A partir de ces échantillons, ils ont isolé et séquencé 188 AIV H3 et déposé les séquences dans la base de données GISAID EpiFlu. En alignant les séquences avec les séquences disponibles de la base de données GISAID EpiFlu, ils ont reconstruit les phylogénies à vraisemblance maximale de tous les segments viraux.
Ils ont en outre classé les arbres phylogénétiques en lignées ou sous-lignées divergentes. En outre, ils ont estimé le temps jusqu’à l’ancêtre commun le plus récent (tMRCA) des virus humains H3N8.
Observations importantes
L’analyse de séquençage à grande échelle menée dans le cadre de l’étude a identifié quatre sous-lignées (Chine-1, Chine-2, Chine-3 et Chine-4) des AIV H3 chez les canards domestiques en Chine. Les gènes de l’hémagglutinine (HA) de ces sous-lignées ont évolué à partir de la lignée eurasienne. Ces virus ont été établis dans des volailles chinoises via de multiples introductions d’oiseaux sauvages d’Eurasie.
Les données de surveillance ont révélé que les VIA H3 appartenant aux sous-lignées Chine-1 et Chine-2 co-circulent actuellement chez les volailles. Parmi ces sous-lignées, China-1 prédomine. De plus, les données ont révélé que le H3N2 prédominait parmi les virus H3 dans les environnements liés à la volaille entre 2009 et 2022.
L’analyse phylogénétique a révélé un échange génétique intense entre les VIA H3, conduisant à la génération de plusieurs génotypes. Un total de 126 génotypes ont été identifiés à partir de 284 AIV H3 entre 2009 et 2022. Une analyse plus approfondie a révélé que 73 génotypes (G1–G73) ont émergé de 212 génomes H3N2, 11 génotypes (G1–G11) de 14 H3N3, 17 génotypes (G1–G17 ) de 25 H3N6 et 25 génotypes (G1–G25) de 33 H3N8.
Bien que la plupart des génotypes soient transitoires, H3N2 G23 semble s’être stabilisé récemment et circule principalement dans le sud de la Chine.
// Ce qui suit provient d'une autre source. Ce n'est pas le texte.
(** * Bounded-concurrency file emission and transfer-size estimation

    A shallow embedding of
    [packages/angular_devkit/build_angular/src/tools/esbuild/utils.ts]:
    the output-file constructors ([createOutputFileFromText],
    [createOutputFileFromData], [convertOutputFile]), the transfer-size
    estimator ([calculateEstimatedTransferSizes]) and the chunked writer
    ([emitFilesToDisk], [writeResultFiles]); further on, the build targets
    ([transformSupportedBrowsersToTargets], [getFeatureSupport]) and the
    build statistics ([logBuildStats]).

    Asynchronous code is modelled by explicit state machines: a state records
    what the JavaScript closure variables hold, and an event is one turn of
    the event loop (a callback being invoked, or a coroutine resuming after
    an [await]).  The order in which pending operations complete is chosen
    by the event list, so a statement quantified over all event lists covers
    every interleaving. *)

From Stdlib Require Import ZArith Lia List.
From Stdlib.Strings Require Import Ascii String Byte.
From Stdlib Require Import DecimalString.
From stdpp Require Import base option list gmap sets strings.

Import ListNotations.
#[local] Open Scope nat_scope.

(** ** The SHA-256 digest of [node:crypto]

    [createHash('sha256')] is the FIPS 180-4 function.  Words are 32-bit
    integers held in [Z], with the wrap-around written out. *)

Module Sha256.
#[local] Open Scope Z_scope.

Definition w32 (x : Z) : Z := x mod 2 ^ 32.
Definition add32 (x y : Z) : Z := w32 (x + y).
Definition not32 (x : Z) : Z := Z.lxor x 0xffffffff.
Definition rotr (n x : Z) : Z :=
  Z.lor (Z.shiftr x n) (w32 (Z.shiftl x (32 - n))).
H3N8 G25, qui a montré une transmission inter-espèces de la liaison à l’homme, s’est avéré acquérir des gènes HA de la sous-lignée China-1, des gènes NA de la lignée nord-américaine N8 et les 6 gènes internes de la sous-lignée H9N2 ZJ-HJ/07 de la volaille virus.
L’estimation du tMRCA des 8 segments a révélé que les virus H3N8 G25 ont été générés par des réassortiments entre H3N2 G23, H3N8 d’oiseau sauvage et H9N2 de volaille avant février 2021. De plus, les résultats ont révélé que les virus H3N8 G25 acquièrent des mutations adaptées à l’homme, telles que 228G/S dans le gène HA et E627K/V dans le gène PB2, après avoir infecté des humains. Ces observations mettent en évidence le potentiel des VIA H3N8 nouvellement apparus dans la création de futures pandémies.
Importance de l’étude
L’étude donne un aperçu détaillé de l’évolution des AIV H3 en Chine. Selon les résultats de l’étude, les virus H3N8 G25, qui ont une capacité accrue à se lier aux récepteurs humains et une faible immunité de la population, ont soulevé des inquiétudes mondiales quant à la possibilité de futures pandémies.
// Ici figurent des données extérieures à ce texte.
(** * Graphing tool: expression sampling, viewport and derivative engine

    A shallow embedding of the numerical core of the graphing application:
    - [graphUtils] : [evaluateExpression], [generatePoints], [validateExpression];
    - [GraphDisplay] : [calculateBounds], [scaleX], [scaleY],
      [canvasToGraphCoords], [calculateDerivative], the panning handlers;
    - [GraphingTool] / [GraphControls] : the zoom mutators.

    JavaScript numbers are modelled by [number]: an exact rational, or one of
    the three special values NaN, Infinity and -Infinity.  Arithmetic on
    finite values is exact: rounding, overflow and the sign of zero are not
    modelled.  The mathjs library is external to the repository: it is a
    parameter ([MathJs]) of everything that calls it. *)

From Stdlib Require Import QArith Qabs Qround Lqa Lia ZArith.
From Stdlib Require Import List String Ascii Bool.
Import ListNotations.

Local Open Scope Q_scope.

(** ** JavaScript numbers *)

Module Number.

Inductive number : Type :=
| Num (q : Q)
| NaN
| Infinity
| NegInfinity.

Definition isNaN (a : number) : bool :=
  match a with NaN => true | _ => false end.

Definition isFinite (a : number) : bool :=
  match a with Num _ => true | _ => false end.

Definition Qltb (p q : Q) : bool := negb (Qle_bool q p).

(** [a + b] *)
Definition add (a b : number) : number :=
  match a, b with
  | NaN, _ | _, NaN => NaN
  | Num p, Num q => Num (p + q)
  | Infinity, NegInfinity | NegInfinity, Infinity => NaN
  | Infinity, _ | _, Infinity => Infinity
  | NegInfinity, _ | _, NegInfinity => NegInfinity
  end.

(** [a - b] *)
Definition sub (a b : number) : number :=
  match a, b with
  | NaN, _ | _, NaN => NaN
  | Num p, Num q => Num (p - q)
  | Infinity, Infinity | NegInfinity, NegInfinity => NaN
  | Infinity, _ | _, NegInfinity => Infinity
  | NegInfinity, _ | _, Infinity => NegInfinity
  end.

(** the infinity with the sign of [q], NaN when [q] is zero *)
Definition signed_infinity (q : Q) : number :=
  match q ?= 0 with
  | Gt => Infinity
  | Lt => NegInfinity
  | Eq => NaN
  end.

(** [a * b] *)
Definition mul (a b : number) : number :=
  match a, b with
  | NaN, _ | _, NaN => NaN
  | Num p, Num q => Num (p * q)
  | Infinity, Num q | Num q, Infinity => signed_infinity q
  | NegInfinity, Num q | Num q, NegInfinity => signed_infinity (- q)
  | Infinity, Infinity | NegInfinity, NegInfinity => Infinity
  | Infinity, NegInfinity | NegInfinity, Infinity => NegInfinity
  end.

(** [a / b]; a zero divisor is taken as +0 *)
Definition div (a b : number) : number :=
  match a, b with
  | NaN, _ | _, NaN => NaN
  | Num p, Num q => if Qeq_bool q 0 then signed_infinity p else Num (p / q)
  | Num _, Infinity | Num _, NegInfinity => Num 0
  | Infinity, Num q => if Qltb q 0 then NegInfinity else Infinity
  | NegInfinity, Num q => if Qltb q 0 then Infinity else NegInfinity
  | Infinity, _ | NegInfinity, _ => NaN
  end.

(** [Math.abs] *)
Definition abs (a : number) : number :=
  match a with
  | Num q => Num (Qabs q)
  | NaN => NaN
  | Infinity | NegInfinity => Infinity
  end.

(** [a <= b]: false as soon as one side is NaN *)
Definition leb (a b : number) : bool :=
  match a, b with
  | NaN, _ | _, NaN => false
  | Num p, Num q => Qle_bool p q
  | NegInfinity, _ | _, Infinity => true
  | Infinity, _ | _, NegInfinity => false
  end.

(** [a < b] *)
Definition ltb (a b : number) : bool :=
  match a, b with
  | NaN, _ | _, NaN => false
  | Num p, Num q => Qltb p q
  | Infinity, _ | _, NegInfinity => false
  | NegInfinity, _ | _, Infinity => true
  end.

(** [a > b] *)
Definition gtb (a b : number) : bool := ltb b a.

(** [Math.max(a, b)] and [Math.min(a, b)]: NaN if either argument is *)
Definition max (a b : number) : number :=
  if isNaN a || isNaN b then NaN else if ltb a b then b else a.

Definition min (a b : number) : number :=
  if isNaN a || isNaN b then NaN else if ltb b a then b else a.

(** Equality of numbers as values: rationals are compared by [Qeq]. *)
Definition num_eq (a b : number) : Prop :=
  match a, b with
  | Num p, Num q => p == q
  | NaN, NaN | Infinity, Infinity | NegInfinity, NegInfinity => True
  | _, _ => False
  end.

End Number.
Import Number.

Declare Scope js_scope.
Delimit Scope js_scope with js.
Infix "+" := add : js_scope.
Infix "-" := sub : js_scope.
Infix "*" := mul : js_scope.
Infix "/" := div : js_scope.
Infix "<=?" := leb : js_scope.
Infix "<?" := ltb : js_scope.
Infix ">?" := gtb : js_scope.

(** ** Completions: a call returns a value or throws *)

Inductive completion (A : Type) : Type :=
| Returns (a : A)
| Throws (message : string).
Arguments Returns {A} a.
Arguments Throws {A} message.

Definition bind {A B : Type} (c : completion A) (k : A -> completion B)
  : completion B :=
  match c with
  | Returns a => k a
  | Throws m => Throws m
  end.

Notation "x <- c ;; k" := (bind c (fun x => k))
  (at level 61, c at next level, right associativity).

(** [try { body } catch (error) { handler(error.message) }] *)
Definition try_catch {A : Type} (body : completion A)
  (handler : string -> completion A) : completion A :=
  match body with
  | Returns a => Returns a
  | Throws m => handler m
  end.

(** ** The mathjs instance [math]

    [math.parse(s)] builds a node or throws a syntax error;
    [node.compile().evaluate({x})] yields a number or throws (undefined
    symbol, ...).  [math.compile(s)] is [math.parse(s).compile()].
    What is thrown is an [Error], of which the callers read [message]; the
    value of an expression is a number, as the JSDoc of
    [evaluateExpression] has it. *)

Record MathJs : Type := {
  node : Type;
  parse : string -> completion node;
  evaluate : node -> number -> completion number
}.

(** ** Strings *)

Module JsString.

Local Open Scope char_scope.

(** the ASCII part of the white space that [String.prototype.trim] strips *)
Definition is_whitespace (c : ascii) : bool :=
  match c with
  | " " | "009" | "010" | "011" | "012" | "013" => true
  | _ => false
  end.

(** [\d] *)
Definition is_digit (c : ascii) : bool :=
  match c with
  | "0" | "1" | "2" | "3" | "4" | "5" | "6" | "7" | "8" | "9" => true
  | _ => false
  end.

Local Open Scope string_scope.

Fixpoint trimStart (s : string) : string :=
  match s with
  | String c rest => if is_whitespace c then trimStart rest else s
  | EmptyString => EmptyString
  end.

Fixpoint reverse (s acc : string) : string :=
  match s with
  | String c rest => reverse rest (String c acc)
  | EmptyString => acc
  end.

(** [s.trim()] *)
Definition trim (s : string) : string :=
  reverse (trimStart (reverse (trimStart s) EmptyString)) EmptyString.

(** [!s]: the empty string is the only falsy string *)
Definition falsy (s : string) : bool :=
  match s with EmptyString => true | _ => false end.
Étant donné que les mutations adaptées aux mammifères et de résistance aux médicaments se produisent rarement dans les AIV H3, les scientifiques soulignent la nécessité de stocks de vaccins et de médicaments pour la préparation potentielle à une pandémie. De plus, ils recommandent une surveillance continue des AIV H3 et une évaluation des risques pour une éventuelle préparation à une pandémie.